Antibody PG9 is a prototypical member of a class of V1/V2-directed antibodies that effectively neutralizes diverse strains of HIV-1. The crystal structure of PG9 bound to scaffolded V1/V2 has provided insight into its mode of recognition. We sought to gain a more complete understanding of the interaction of PG9 with the functional viral spike, and to extend our understanding to other antibodies of this class.

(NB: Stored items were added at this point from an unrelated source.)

Lemma byte_of_nibbles h l : (h < 16)%N -> (l < 16)%N ->
  exists x, Byte.of_N (16 * h + l) = Some x /\ Byte.to_N x = (16 * h + l)%N.
Proof.
  intros Hh Hl.
  destruct (Byte.of_N (16 * h + l)) as [x|] eqn:E.
  - exists x. split; [reflexivity|]. now apply Byte.to_of_N.
  - apply Byte.of_N_None_iff in E. lia.
Qed.

Lemma unhexlify_pairs_lower : forall s,
  Nat.odd (List.length s) = false -> Forall lower_hex s ->
  exists b, unhexlify_pairs s = Ok b /\ hexlify b = s.
Proof.
  induction s as [|a|c1 c2 r IH] using pairs_ind; intros Hlen Hs.
  - exists []. split; reflexivity.
  - discriminate.
  - inversion Hs as [|? ? Hc1 Hs']; subst. inversion Hs' as [|? ? Hc2 Hr]; subst.
    destruct (lower_hex_val _ Hc1) as (h & Hh & Vh & ->).
    destruct (lower_hex_val _ Hc2) as (l & Hl & Vl & ->).
    destruct (byte_of_nibbles _ _ Hh Hl) as (x & Ex & Tx).
    destruct IH as (b & Eb & Hb); [exact Hlen | exact Hr |].
    exists (x :: b). cbn [unhexlify_pairs]. rewrite Vh, Vl, Ex, Eb.
    split; [reflexivity|].
    cbn [hexlify flat_map app]. fold (hexlify b). rewrite Hb, Tx.
    replace ((16 * h + l) / 16)%N with h.
    2:{ apply N.div_unique with l; lia. }
    replace ((16 * h + l) mod 16)%N with l.
    2:{ apply N.mod_unique with h; lia. }
    reflexivity.
Qed.
(** ** The dataset *)

(** A loop of [generate_dataset] appends the texts of [n] successive calls
    of its generator, each with the label of the loop. *)
Lemma append_samples_drawn (generator : gen rng pystr) (label : Z) :
  returns (fun _ => True) generator ->
  forall (n : Z) (samples : list (pystr * Z)) (g : rng),
  exists texts g',
    append_samples n generator label samples g
    = Some (samples ++ labelled label texts, g') /\
    drawn generator g texts g' /\
    List.length texts = Z.to_nat n.
Proof using Type.
  intros Hgen n. unfold append_samples.
  generalize (Z.to_nat n) as k. intros k.
  induction k as [|k IH]; intros samples g.
  - exists [], g. simpl. unfold ret. rewrite app_nil_r.
    split; [reflexivity|]. split; [constructor | reflexivity].
  - destruct (Hgen g) as (text & g1 & Hg & _).
    destruct (IH (samples ++ [(text, label)]) g1) as (texts & g2 & Hrun & Hd & Hl).
    exists (text :: texts), g2. split; [|split].
    + simpl. unfold bind at 1. unfold bind at 1. rewrite Hg. unfold ret at 1.
      rewrite Hrun. rewrite <- app_assoc. reflexivity.
    + econstructor; eassumption.
    + simpl. rewrite Hl. reflexivity.
Qed.

(** The samples before the shuffle, block by block. *)
Lemma generate_samples_blocks :
  exists (rtty psk ft8 rattle garbage : list pystr) (g1 g2 g3 g4 g5 : rng),
    drawn (gen_rtty Rnd) (seed Rnd SEED) rtty g1 /\
    drawn (gen_psk Rnd) g1 psk g2 /\
    drawn (gen_ft8 Rnd) g2 ft8 g3 /\
    drawn (gen_rattlegram Rnd Fmt) g3 rattle g4 /\
    drawn (gen_garbage Rnd Fmt) g4 garbage g5 /\
    Z.of_nat (List.length rtty) = 12000%Z /\
    Z.of_nat (List.length psk) = 12000%Z /\
    Z.of_nat (List.length ft8) = 16000%Z /\
    Z.of_nat (List.length rattle) = 10000%Z /\
    Z.of_nat (List.length garbage) = 50000%Z /\
    generate_samples Rnd Fmt (seed Rnd SEED)
    = Some (labelled 1 rtty ++ labelled 1 psk ++ labelled 1 ft8
            ++ labelled 1 rattle ++ labelled 0 garbage, g5).
Proof using Hok.
  destruct (append_samples_drawn (gen_rtty Rnd) 1 gen_rtty_returns
              12000 [] (seed Rnd SEED)) as (rtty & g1 & R1 & D1 & L1).
  destruct (append_samples_drawn (gen_psk Rnd) 1 gen_psk_returns
              12000 ([] ++ labelled 1 rtty) g1) as (psk & g2 & R2 & D2 & L2).
  destruct (append_samples_drawn (gen_ft8 Rnd) 1 gen_ft8_returns
              16000 (([] ++ labelled 1 rtty) ++ labelled 1 psk) g2)
    as (ft8 & g3 & R3 & D3 & L3).
  destruct (append_samples_drawn (gen_rattlegram Rnd Fmt) 1 gen_rattlegram_returns
              10000 ((([] ++ labelled 1 rtty) ++ labelled 1 psk) ++ labelled 1 ft8) g3)
    as (rattle & g4 & R4 & D4 & L4).
  destruct (append_samples_drawn (gen_garbage Rnd Fmt) 0 gen_garbage_returns
              TOTAL_GARBAGE
              (((([] ++ labelled 1 rtty) ++ labelled 1 psk) ++ labelled 1 ft8)
               ++ labelled 1 rattle) g4)
    as (garbage & g5 & R5 & D5 & L5).
  exists rtty, psk, ft8, rattle, garbage, g1, g2, g3, g4, g5.
  repeat (split; [assumption|]).
  repeat (split; [first [rewrite L1 | rewrite L2 | rewrite L3 | rewrite L4 | rewrite L5];
                  unfold TOTAL_GARBAGE; lia|]).
  unfold generate_samples. cbv zeta.
  unfold bind at 1. rewrite R1. unfold bind at 1. rewrite R2.
  unfold bind at 1. rewrite R3. unfold bind at 1. rewrite R4.
  unfold bind at 1. rewrite R5. unfold ret.
  rewrite app_nil_l, <- !app_assoc. reflexivity.
Qed.
(** X15: when the owner of an existing test creates a theory question for
    it and the store generates a fresh id, the route answers with the
    question under that id, of type [theory] and of that test, with its
    detail row holding the word limit, the sample answer and the keywords
    as submitted (null where none was given).  The lookup by the new id
    returns the very same question, and the question count of the test is
    one more than before. *)
Theorem create_theory_question_by_owner (s : store)
    (question_data : TheoryQuestionCreate) (question_id : UUID) (t : row)
    (current_user : principal) :
  p_role current_user = "institution" →
  head (rows_with "id" (VStr (tq_test_id question_data)) (table s "tests"))
    = Some t →
  t !! "created_by" = Some (VStr (p_id current_user)) →
  generated s "questions" (table s "questions") !! "id"
    = Some (VStr question_id) →
  (∀ r, r ∈ table s "questions" → r !! "id" ≠ Some (VStr question_id)) →
  (∀ r, r ∈ table s "theory_details" →
        r !! "question_id" ≠ Some (VStr question_id)) →
  let submitted := tq_details question_data in
  ∃ created det s' (n : nat),
    routes_question.create_theory_question question_data current_user s
      = (Ok {| success := true; message := "Theory question created!";
               api_data := Some created |}, s')
    ∧ base created !! "id" = Some (VStr question_id)
    ∧ base created !! "test_id" = Some (VStr (tq_test_id question_data))
    ∧ base created !! "question_type" = Some (VStr "theory")
    ∧ options created = None
    ∧ details created = Some det
    ∧ det !! "question_id" = Some (VStr question_id)
    ∧ det !! "word_limit" = Some (VInt (word_limit submitted))
    ∧ det !! "sample_answer"
      = Some (from_option VStr VNull (sample_answer submitted))
    ∧ det !! "keywords" = Some (from_option VStrs VNull (keywords submitted))
    ∧ question_service.get_question_by_id question_id s'
      = (Ok (Some created), s')
    ∧ test_service.get_test_by_id (tq_test_id question_data) s
      = (Ok (Some (<["question_count" := VInt (Z.of_nat n)]> t)), s)
    ∧ test_service.get_test_by_id (tq_test_id question_data) s'
      = (Ok (Some (<["question_count" := VInt (Z.of_nat (S n))]> t)), s').
Proof.
  intros Hrole Ht Hby Hid Hfresh Hfresh_det submitted.
  set (test_id := tq_test_id question_data) in *.
  set (q_data := ({[ "test_id" := VStr test_id;
                     "question_type" := VStr "theory";
                     "question_text" := VStr (tq_question_text question_data);
                     "marks" := VInt (tq_marks question_data);
                     "order_no" := VInt (tq_order_no question_data) ]} : row)).
  assert (json_encode q_data = Some q_data) as Hq.
  { apply json_encode_plain. subst q_data.
    repeat (apply map_Forall_insert_2; [reflexivity|]).
    apply map_Forall_empty. }
  set (new := q_data ∪ generated s "questions" (table s "questions")).
  set (s1 := set_table s "questions" (table s "questions" ++ [new])).
  assert (new !! "id" = Some (VStr question_id)) as Hnew_id.
  { subst new. rewrite lookup_union_r; [done|]. subst q_data.
    lookup_display. }
  assert (new !! "question_type" = Some (VStr "theory")) as Hnew_ty.
  { subst new. apply lookup_union_Some_l. subst q_data. lookup_display. }
  assert (new !! "test_id" = Some (VStr test_id)) as Hnew_test.
  { subst new. apply lookup_union_Some_l. subst q_data. lookup_display. }
  set (detail_data :=
         ({[ "question_id" := VStr question_id;
             "word_limit" := VInt (word_limit submitted);
             "sample_answer" := from_option VStr VNull
                                  (sample_answer submitted);
             "keywords" := from_option VStrs VNull (keywords submitted) ]}
          : row)).
  assert (json_encode detail_data = Some detail_data) as Hd.
  { apply json_encode_plain. subst detail_data.
    apply map_Forall_insert_2; [reflexivity|].
    apply map_Forall_insert_2; [reflexivity|].
    apply map_Forall_insert_2; [by destruct (sample_answer submitted)|].
    apply map_Forall_singleton. by destruct (keywords submitted). }
  set (new_det := detail_data ∪ generated s1 "theory_details"
                                  (table s1 "theory_details")).
  set (s2 := set_table s1 "theory_details"
               (table s1 "theory_details" ++ [new_det])).
  assert (∀ k v, detail_data !! k = Some v → new_det !! k = Some v) as Hdet.
  { intros k v Hk. subst new_det. by apply lookup_union_Some_l. }
  assert (question_service.create_theory_question question_data s
          = (Ok (Some (Question new None (Some new_det))), s2)) as Hcreate.
  { unfold question_service.create_theory_question.
    fold submitted test_id q_data.
    unfold bind at 1. query_norm. rewrite (execute_insert _ _ _ _ Hq).
    cbn [data]. fold new s1.
    unfold bind at 1, subscript. rewrite Hnew_id. unfold ret at 1.
    fold detail_data.
    unfold bind at 1. query_norm. rewrite (execute_insert _ _ _ _ Hd).
    reflexivity. }
  assert (head (rows_with "id" (VStr question_id) (table s2 "questions"))
          = Some new) as Hhead.
  { subst s2 s1. rewrite table_set_table_ne, table_set_table_eq by done.
    by rewrite rows_with_fresh. }
  assert (head (rows_with "question_id" (VStr question_id)
                  (table s2 "theory_details")) = Some new_det) as Hhead_det.
  { subst s2. rewrite table_set_table_eq. subst s1.
    rewrite table_set_table_ne by done. rewrite rows_with_fresh; [done..|].
    apply Hdet. subst detail_data. lookup_display. }
  exists (Question new None (Some new_det)), new_det, s2,
         (length (rows_with "test_id" (VStr test_id) (table s "questions"))).
  split.
  { unfold routes_question.create_theory_question, bind.
    rewrite (require_role_ok _ _ _ Hrole). fold test_id.
    rewrite get_test_by_id_run, Ht. cbn [fmap option_fmap option_map].
    rewrite truthy_dict_insert, (not_owner_self _ _ _ Hby). cbn [negb].
    rewrite Hcreate. cbn [truthy_question base negb].
    rewrite bool_decide_eq_false_2; [done|].
    intros Hempty.
    pose proof (f_equal (λ m : row, m !! "id") Hempty) as Hlook.
    cbn beta in Hlook. rewrite Hnew_id, lookup_empty in Hlook.
    discriminate Hlook. }
  do 5 (split; [done|]).
  split; [apply Hdet; subst detail_data; lookup_display|].
  split; [apply Hdet; subst detail_data; lookup_display|].
  split; [apply Hdet; subst detail_data; lookup_display|].
  split; [apply Hdet; subst detail_data; lookup_display|].
  split; [|split].
  - rewrite (get_question_by_id_ok _ _ _ _ Hhead Hnew_ty).
    unfold assembled. rewrite bool_decide_eq_false_2 by done.
    rewrite bool_decide_eq_true_2 by done. by rewrite Hhead_det.
  - by rewrite get_test_by_id_run, Ht.
  - rewrite get_test_by_id_run. subst s2 s1.
    rewrite !(table_set_table_ne _ "theory_details")
      by (apply String.eqb_neq; reflexivity).
    rewrite table_set_table_eq.
    rewrite table_set_table_ne by (apply String.eqb_neq; reflexivity).
    rewrite Ht, rows_with_app, (rows_with_hit _ _ _ Hnew_test).
    rewrite length_app. cbn [length fmap option_fmap option_map].
    by rewrite Nat.add_1_r.
Qed.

We analyzed amino acid frequencies in the V2 region of PG9 sensitive and resistant strains to identify potentially important residues. We also used the crystal structure of PG9 with scaffolded V1/V2 to identify potential contact sites. Based on these analyses we designed mutations in PG9 resistant strains with the goal of “knocking in” sensitivity. Parent and mutant Envs were used to make pseudoviruses. The potency of PG9 as well as V1/V2 antibodies PG16, CH01, CH04, PGT141, and PGT145 against the pseudoviruses was assessed by TZM-bl neutralization assay.
For 20/20 of resistant strains, mutations in a short segment of V1/V2 resulted in gain of sensitivity to at least one antibody of the PG9 class, and 13/20 showed gain of sensitivity to 3 or more. Mutations in V2 strand C, particularly the addition or substitution of lysine at positions 168, 169, or 171, had the greatest effects.
These results highlight the importance of strand C contacts for neutralization by V1/V2 antibodies, provide functional confirmation of the crystal structure, and suggest a general mechanism of resistance to V1/V2-directed broadly neutralizing antibodies.